Fig. 1.

Comparison of receptor selectivity of classical and selective enhancers and promoters. A, HEK293 cells (10⁴ per 96 wells) were transfected with 100 ng of a classical or a selective ARE-based reporter and 10 ng of a receptor expression vector (see Table 4 for the ARE sequences). Cells were stimulated for 24 h with R1881, dexamethasone, progesterone, or aldosterone (all at 10⁻⁸ m). Results are presented as induction factors. Error bars are the averages’ sem of at least three independent experiments performed in triplicate. B, For immunoblotting, transfected HEK293 cells were treated for 1 h without or with 10 nm of the relevant hormone. The expressed proteins were detected using an anti-Flag antibody.
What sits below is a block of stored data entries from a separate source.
(** The menu consists of printed lines only. *)
Lemma count_menu p (devices : list Device) :
  (∀ text, p (EvPrint text) = false) →
  count p (menu_events devices) = 0%nat.
Proof.
  intros Hp. unfold menu_events.
  rewrite count_app, count_cons, Hp, count_nil.
  by rewrite count_printed.
Qed.

(** ** Challenge handling after the session is open *)

Section Challenge.
Context {W Session : Type} (env : Collaborators W Session).

(** C9. A session for which neither [requires_2fa] nor [requires_2sa]
    holds is handed back as it is: the only things done are the two facet
    reads, so there is no prompt, no delivery, no validation, and the
    world (in which the session lives) is left as it was.  This holds in
    both modes. *)
Theorem C9_authenticated_session_returned_unchanged
    (raise_error_on_2sa : bool) icloud logger (st : St W) :
  requires_2fa env icloud (world st) = false →
  requires_2sa env icloud (world st) = false →
  completeAuthentication env raise_error_on_2sa icloud logger st
  = (Returned icloud,
     mkSt (world st) (trace st ++ [EvRequires2fa; EvRequires2sa])).
Proof.
  intros H2fa H2sa. unfold completeAuthentication.
  unfold bind at 1. unfold bind at 1. unfold read at 1. simpl.
  rewrite H2fa. unfold bind at 1. unfold read at 1. simpl.
  rewrite H2sa. unfold ret. by norm_trace.
Qed.

(** C2. In non-interactive mode a session that requires either kind of
    verification makes [completeAuthentication] raise
    [TwoStepAuthRequiredError].  The message tells the regime: one text
    for two-factor, a different one for two-step.  Up to the raise only
    the facets were read: no prompt, no call to the server, the world is
    untouched. *)
Theorem C2_noninteractive_challenge_is_raised icloud logger (st : St W) :
  requires_2fa env icloud (world st) = true
  ∨ requires_2sa env icloud (world st) = true →
  ∃ (msg : string) (delta : list Event),
    completeAuthentication env true icloud logger st
    = (Raised (TwoStepAuthRequiredError msg),
       mkSt (world st) (trace st ++ delta))
    ∧ count is_prompt delta = 0%nat
    ∧ count is_network delta = 0%nat
    ∧ (msg, delta)
      = (if requires_2fa env icloud (world st)
         then ("Two-factor authentication is required!", [EvRequires2fa])
         else ("Two-step/two-factor authentication is required!",
               [EvRequires2fa; EvRequires2sa]))
    ∧ "Two-factor authentication is required!"
      ≠ "Two-step/two-factor authentication is required!".
Proof.
  intros H. unfold completeAuthentication.
  destruct (requires_2fa env icloud (world st)) eqn:H2fa.
  - exists msg_2fa_required, [EvRequires2fa].
    repeat split; try done.
    unfold bind at 1. unfold bind at 1. unfold read at 1. simpl.
    rewrite H2fa. reflexivity.
  - destruct H as [H|H]; [done|].
    exists msg_2sa_required_error, [EvRequires2fa; EvRequires2sa].
    repeat split; try done.
    unfold bind at 1. unfold bind at 1. unfold read at 1. simpl.
    rewrite H2fa. unfold bind at 1. unfold read at 1. simpl.
    rewrite H. simpl. unfold bind, raise. by norm_trace.
Qed.

(** C3 (as amended).  When both facets hold, two-factor handling is
    the one that is entered and nothing of two-step handling happens:
    [requires_2sa] is not read, no device list is fetched, no menu is
    shown, nothing is delivered.  In interactive mode the run is exactly
    the two-factor flow (notice, code prompt, one validation); in
    non-interactive mode it is the raise with the two-factor message and
    the flow itself is not run. *)
Theorem C3_two_factor_takes_precedence
    (raise_error_on_2sa : bool) icloud logger (st : St W) code w1 ok w2 :
  requires_2fa env icloud (world st) = true →
  requires_2sa env icloud (world st) = true →
  click_prompt env "Please enter two-factor authentication code" false
    (world st) = (code, w1) →
  validate_2fa_code env icloud code w1 = (ok, w2) →
  ∃ (out : Outcome Session) (st' : St W) (delta : list Event),
    completeAuthentication env raise_error_on_2sa icloud logger st
    = (out, st')
    ∧ trace st' = trace st ++ delta
    ∧ count is_legacy delta = 0%nat
    ∧ (raise_error_on_2sa = true →
       out = Raised (TwoStepAuthRequiredError
                       "Two-factor authentication is required!")
       ∧ world st' = world st
       ∧ delta = [EvRequires2fa])
    ∧ (raise_error_on_2sa = false →
       out = (if ok then Returned icloud else Raised (SystemExit 1))
       ∧ world st' = w2
       ∧ delta = [EvRequires2fa;
                  EvLog INFO "Two-factor authentication is required!";
                  EvPrompt "Please enter two-factor authentication code"
                           false;
                  EvValidate2fa code;
                  EvLog (if ok then INFO else ERROR)
                        (if ok then msg_2fa_done
                         else "Failed to verify two-factor authentication code")]).
Proof.
  intros H2fa _ Hp Hv. unfold completeAuthentication.
  unfold bind at 1. unfold bind at 1. unfold read at 1. simpl.
  rewrite H2fa. destruct raise_error_on_2sa.
  - eexists _, _, [EvRequires2fa]. simpl.
    repeat split; try done.
  - unfold bind at 1. unfold bind at 1. simpl.
    erewrite request_2fa_run by (simpl; eassumption).
    destruct ok; simpl.
    + eexists _, _, _. split; [reflexivity|]. norm_trace.
      repeat split; try done.
    + eexists _, _, _. split; [reflexivity|]. norm_trace.
      repeat split; try done.
Qed.

End Challenge.

(** C9 on the scripted world: a plain session comes back untouched. *)
Lemma C9_witness :
  requires_2fa Scripted.env Scripted.plain
    (world (Scripted.start Scripted.quiet)) = false
  ∧ requires_2sa Scripted.env Scripted.plain
      (world (Scripted.start Scripted.quiet)) = false
  ∧ completeAuthentication Scripted.env true Scripted.plain icloudpd_logger
      (Scripted.start Scripted.quiet)
    = (Returned Scripted.plain,
       mkSt Scripted.quiet [EvRequires2fa; EvRequires2sa]).
Proof.
  split; [reflexivity|]. split; [reflexivity|].
  apply (C9_authenticated_session_returned_unchanged
           Scripted.env true Scripted.plain icloudpd_logger
           (Scripted.start Scripted.quiet)); reflexivity.
Defined.

(** C2 on the scripted world: a session that requires two-step only. *)
Lemma C2_witness :
  (requires_2fa Scripted.env (Scripted.legacy_with [Scripted.iphone])
     (world (Scripted.start Scripted.quiet)) = true
   ∨ requires_2sa Scripted.env (Scripted.legacy_with [Scripted.iphone])
       (world (Scripted.start Scripted.quiet)) = true)
  ∧ ∃ (msg : string) (delta : list Event),
      completeAuthentication Scripted.env true
        (Scripted.legacy_with [Scripted.iphone]) icloudpd_logger
        (Scripted.start Scripted.quiet)
      = (Raised (TwoStepAuthRequiredError msg),
         mkSt Scripted.quiet ([] ++ delta))
      ∧ count is_prompt delta = 0%nat
      ∧ count is_network delta = 0%nat
      ∧ (msg, delta)
        = ("Two-step/two-factor authentication is required!",
           [EvRequires2fa; EvRequires2sa])
      ∧ "Two-factor authentication is required!"
        ≠ "Two-step/two-factor authentication is required!".
Proof.
  split; [right; reflexivity|].
  apply (C2_noninteractive_challenge_is_raised
           Scripted.env (Scripted.legacy_with [Scripted.iphone])
           icloudpd_logger (Scripted.start Scripted.quiet)).
  right; reflexivity.
Defined.

(** C3 as the claim words it fails in non-interactive mode: with both
    facets set the run stops at the raise, the two-factor flow is not
    resolved (no code is asked for and none is validated). *)
Lemma C3_counterexample :
  requires_2fa Scripted.env Scripted.both Scripted.code_accepted = true
  ∧ requires_2sa Scripted.env Scripted.both Scripted.code_accepted = true
  ∧ completeAuthentication Scripted.env true Scripted.both icloudpd_logger
      (Scripted.start Scripted.code_accepted)
    = (Raised (TwoStepAuthRequiredError
                 "Two-factor authentication is required!"),
       mkSt Scripted.code_accepted [EvRequires2fa])
  ∧ count is_prompt
      (trace (completeAuthentication Scripted.env true Scripted.both
                icloudpd_logger (Scripted.start Scripted.code_accepted)).2)
    = 0%nat
  ∧ count is_strong_flow
      (trace (completeAuthentication Scripted.env true Scripted.both
                icloudpd_logger (Scripted.start Scripted.code_accepted)).2)
    = 0%nat.
Proof. repeat split. Qed.

(** C3 (as amended) on the scripted world, interactive mode. *)
Lemma C3_witness :
  requires_2fa Scripted.env Scripted.both Scripted.code_accepted = true
  ∧ requires_2sa Scripted.env Scripted.both Scripted.code_accepted = true
  ∧ ∃ (out : Outcome Scripted.Sess) (st' : St Scripted.Script)
      (delta : list Event),
      completeAuthentication Scripted.env false Scripted.both icloudpd_logger
        (Scripted.start Scripted.code_accepted) = (out, st')
      ∧ trace st' = [] ++ delta
      ∧ count is_legacy delta = 0%nat
      ∧ (false = true →
         out = Raised (TwoStepAuthRequiredError
                         "Two-factor authentication is required!")
         ∧ world st' = Scripted.code_accepted
         ∧ delta = [EvRequires2fa])
      ∧ (false = false →
         out = Returned Scripted.both
         ∧ world st' = Scripted.quiet
         ∧ delta = [EvRequires2fa;
                    EvLog INFO "Two-factor authentication is required!";
                    EvPrompt "Please enter two-factor authentication code"
                             false;
                    EvValidate2fa "123456";
                    EvLog INFO msg_2fa_done]).
Proof.
  split; [reflexivity|]. split; [reflexivity|].
  apply (C3_two_factor_takes_precedence
           Scripted.env false Scripted.both icloudpd_logger
           (Scripted.start Scripted.code_accepted)
           "123456" (snd (Scripted.next_typed Scripted.code_accepted))
           true Scripted.quiet); reflexivity.
Defined.

(** ** The two verification flows *)

Section Flows.
Context {W Session : Type} (env : Collaborators W Session).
C, HEK293 cells were transfected as in A with 100 ng of a reporter gene driven by a single copy of the classical C3(1 )-enhancer and PSA-promoter or the selective slpARU-TK-TATA and probasin promoter. Cells were stimulated for 24 h with 10 nm R1881, dexamethasone, progesterone, or aldosterone. Results are presented as in A. D, HEK293 cell lines containing a stable integrated classical or selective ARE were made using the Flp-In T-REx system (Invitrogen). The indicated receptor expression vector (100 ng) was transiently transfected. Cells were stimulated for 24 h with different concentrations of R1881, dexamethasone, progesterone, or aldosterone. Results are presented as in A.